* ABOUT THIS EXERCISE *
From the entries that follow, copy exactly the lines beginning at the line holding "(forall x, x ∈ l -> x ∈ action_names d) ->" and continuing through the line holding "(forall t, t".

(Records from a data collection)
(** ** Actions and templates *)

Lemma actions_loop d l acc :
  (forall x, x ∈ l -> x ∈ action_names d) ->
  fold_res (fun acc name => a <- action_for_name d name ;; Ok (acc ++ [a])) l acc = Ok (acc ++ l).
Proof.
  induction l as [|x l IH] in acc |- *; intros Hl; simpl; [by rewrite app_nil_r|].
  unfold action_for_name. rewrite decide_True by set_solver. simpl.
  rewrite IH by set_solver. by rewrite <- app_assoc.
Qed.

(** [Domain.actions] never raises: it gives one action per name, in order. *)
Lemma actions_Ok d : actions d = Ok (action_names d).
Proof. apply actions_loop. done. Qed.

(** [random_template_for] returns [None] for an utterance without
    templates, one of its templates otherwise, and every template can be
    drawn; an utterance whose template list is empty raises. *)
Lemma random_template_for_spec d a :
  (assoc a (templates d) = None -> forall draw, random_template_for draw d a = Ok None) /\
  (forall ts, assoc a (templates d) = Some ts -> ts <> [] ->
     (forall draw, exists t, random_template_for draw d a = Ok (Some t) /\ t ∈ ts) /\
     (forall t, t ∈ ts -> exists draw, random_template_for draw d a = Ok (Some t))) /\
  (assoc a (templates d) = Some [] -> forall draw, exists msg, random_template_for draw d a = Raise (ValueError msg)).
Proof.
  unfold random_template_for. split_and!; [by intros -> | |by intros -> draw; eexists].
  intros ts Hts Hne. rewrite Hts. destruct ts as [|t0 ts']; [done|]. split.
  - intros draw. set (ts := t0 :: ts').
    destruct (lookup_lt_is_Some_2 ts (draw mod length ts)) as [t Ht]; [apply Nat.mod_upper_bound; discriminate|].
    exists t. rewrite Ht. split; [done|]. by apply list_elem_of_lookup_2 in Ht.
  - intros t Ht. apply list_elem_of_lookup_1 in Ht as [i Hi]. exists i.
    rewrite Nat.mod_small; [by rewrite Hi|]. by apply lookup_lt_Some in Hi.
Qed.

(** ** Examples *)

Definition ex_restaurant_data : DomainData :=
  mkDomainData None (Some (Some 60%Q, Some false))
    [IntentName "greet"; IntentDict "inform" (Some (RList ["city"])) (Some ["name"]) None;
     IntentDict "bye" (Some RTrue) None None; IntentDict "affirm" (Some RFalse) None None]
    ["city"; "name"]
    [("cuisines", mkSlot "cuisines" ListSlot VNone true); ("city", mkSlot "city" TextSlot VNone true);
     ("name", mkSlot "name" TextSlot VNone false)]
    [("utter_greet", Some [TDict ["text"]])] None
    ["action_query_knowledge_base"; "utter_bye"] ["restaurant_form"].

Definition ex_restaurant : Domain := ok_or ex_blank (from_dict ex_restaurant_data).

Definition ex_entity (t v : string) : Entity := mkEntity (Some t) v None None.

Lemma cleaned_domain_roundtrip_witness :
  from_dict ex_restaurant_data = Ok ex_restaurant /\
  forallb slot_values_lower (slots ex_restaurant) = true /\
  store_reads (intent_store ex_restaurant) = intent_properties ex_restaurant /\
  exists dd rs', cleaned_domain ex_restaurant (intent_store ex_restaurant) = Ok (dd, rs') /\
    from_domain_dict dd = Ok ex_restaurant /\ store_reads rs' = intent_properties ex_restaurant /\
    (exists rs'', cleaned_domain ex_restaurant rs' = Ok (dd, rs'')).
Proof.
  assert (H1 : from_dict ex_restaurant_data = Ok ex_restaurant) by (vm_compute; reflexivity).
  assert (H2 : forallb slot_values_lower (slots ex_restaurant) = true) by (vm_compute; reflexivity).
  assert (H3 : store_reads (intent_store ex_restaurant) = intent_properties ex_restaurant)
    by (vm_compute; reflexivity).
  split_and!; [exact H1|exact H2|exact H3|exact (cleaned_domain_roundtrip _ _ _ H1 H2 H3)].
Defined.

(** The pops are visible to [as_dict]: after [persist_clean], [persist]
    writes [{"greet": {}}] where it wrote
    [{"greet": {"use_entities": True, "ignore_entities": []}}] before. *)
Example persist_after_persist_clean :
  exists dd rs', cleaned_domain ex_restaurant (intent_store ex_restaurant) = Ok (dd, rs') /\
    head (dict_intents (as_dict_at ex_restaurant (intent_store ex_restaurant))) =
      Some (IntentDict "greet" (Some RTrue) (Some []) None) /\
    head (dict_intents (as_dict_at ex_restaurant rs')) = Some (IntentDict "greet" None None None).
Proof. do 2 eexists. split; [vm_compute; reflexivity|]. split; vm_compute; reflexivity. Qed.

Lemma add_slots_preserve_witness :
  domain_wf ex_restaurant /\
  map slot_name (slots (add_knowledge_base_slots (add_requested_slot ex_restaurant))) =
    ["city"; "cuisines"; "name"; "requested_slot"; "knowledge_base_listed_objects";
     "knowledge_base_last_object"; "knowledge_base_last_object_type"] /\
  input_states (add_requested_slot ex_restaurant) = input_states ex_restaurant.
Proof.
  assert (Hwf : domain_wf ex_restaurant).
  { apply domain_wf_of_sanity; [apply (bool_decide_unpack _)|]; vm_compute; reflexivity. }
  split_and!; [exact Hwf|vm_compute; reflexivity|].
  exact (proj1 (proj2 (add_slots_preserve _ Hwf))).
Defined.

Lemma slots_for_entities_typed_witness :
  slots_for_entities ex_restaurant [ex_entity "cuisines" "thai"; ex_entity "city" "Berlin";
                                    ex_entity "cuisines" "greek"; ex_entity "city" "Paris";
                                    ex_entity "name" "Bob"] =
    Ok [SlotSet "city" (VStr "Paris"); SlotSet "cuisines" (VList ["thai"; "greek"])] /\
  Forall (fun ev => exists s, s ∈ slots ex_restaurant /\ auto_fill s = true /\
            let vals := entity_values (slot_name s) [ex_entity "cuisines" "thai"; ex_entity "city" "Berlin";
                                    ex_entity "cuisines" "greek"; ex_entity "city" "Paris";
                                    ex_entity "name" "Bob"] in
            vals <> [] /\
            ev = SlotSet (slot_name s)
                   (if String.eqb (type_name (slot_type s)) "list" then VList vals
                    else VStr (default "" (last vals))))
    [SlotSet "city" (VStr "Paris"); SlotSet "cuisines" (VList ["thai"; "greek"])].
Proof.
  assert (Hes : Forall (fun e => entity_type e <> None)
                  [ex_entity "cuisines" "thai"; ex_entity "city" "Berlin"; ex_entity "cuisines" "greek";
                   ex_entity "city" "Paris"; ex_entity "name" "Bob"]) by (repeat constructor; discriminate).
  assert (H : slots_for_entities ex_restaurant [ex_entity "cuisines" "thai"; ex_entity "city" "Berlin";
                                    ex_entity "cuisines" "greek"; ex_entity "city" "Paris";
                                    ex_entity "name" "Bob"] =
    Ok [SlotSet "city" (VStr "Paris"); SlotSet "cuisines" (VList ["thai"; "greek"])]) by (vm_compute; reflexivity).
  split; [exact H|]. exact (slots_for_entities_typed _ _ _ Hes H).
Defined.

* RESULT OF THIS TASK *
  (forall x, x ∈ l -> x ∈ action_names d) ->
  fold_res (fun acc name => a <- action_for_name d name ;; Ok (acc ++ [a])) l acc = Ok (acc ++ l).
Proof.
  induction l as [|x l IH] in acc |- *; intros Hl; simpl; [by rewrite app_nil_r|].
  unfold action_for_name. rewrite decide_True by set_solver. simpl.
  rewrite IH by set_solver. by rewrite <- app_assoc.
Qed.

(** [Domain.actions] never raises: it gives one action per name, in order. *)
Lemma actions_Ok d : actions d = Ok (action_names d).
Proof. apply actions_loop. done. Qed.

(** [random_template_for] returns [None] for an utterance without
    templates, one of its templates otherwise, and every template can be
    drawn; an utterance whose template list is empty raises. *)
Lemma random_template_for_spec d a :
  (assoc a (templates d) = None -> forall draw, random_template_for draw d a = Ok None) /\
  (forall ts, assoc a (templates d) = Some ts -> ts <> [] ->
     (forall draw, exists t, random_template_for draw d a = Ok (Some t) /\ t ∈ ts) /\
     (forall t, t ∈ ts -> exists draw, random_template_for draw d a = Ok (Some t))) /\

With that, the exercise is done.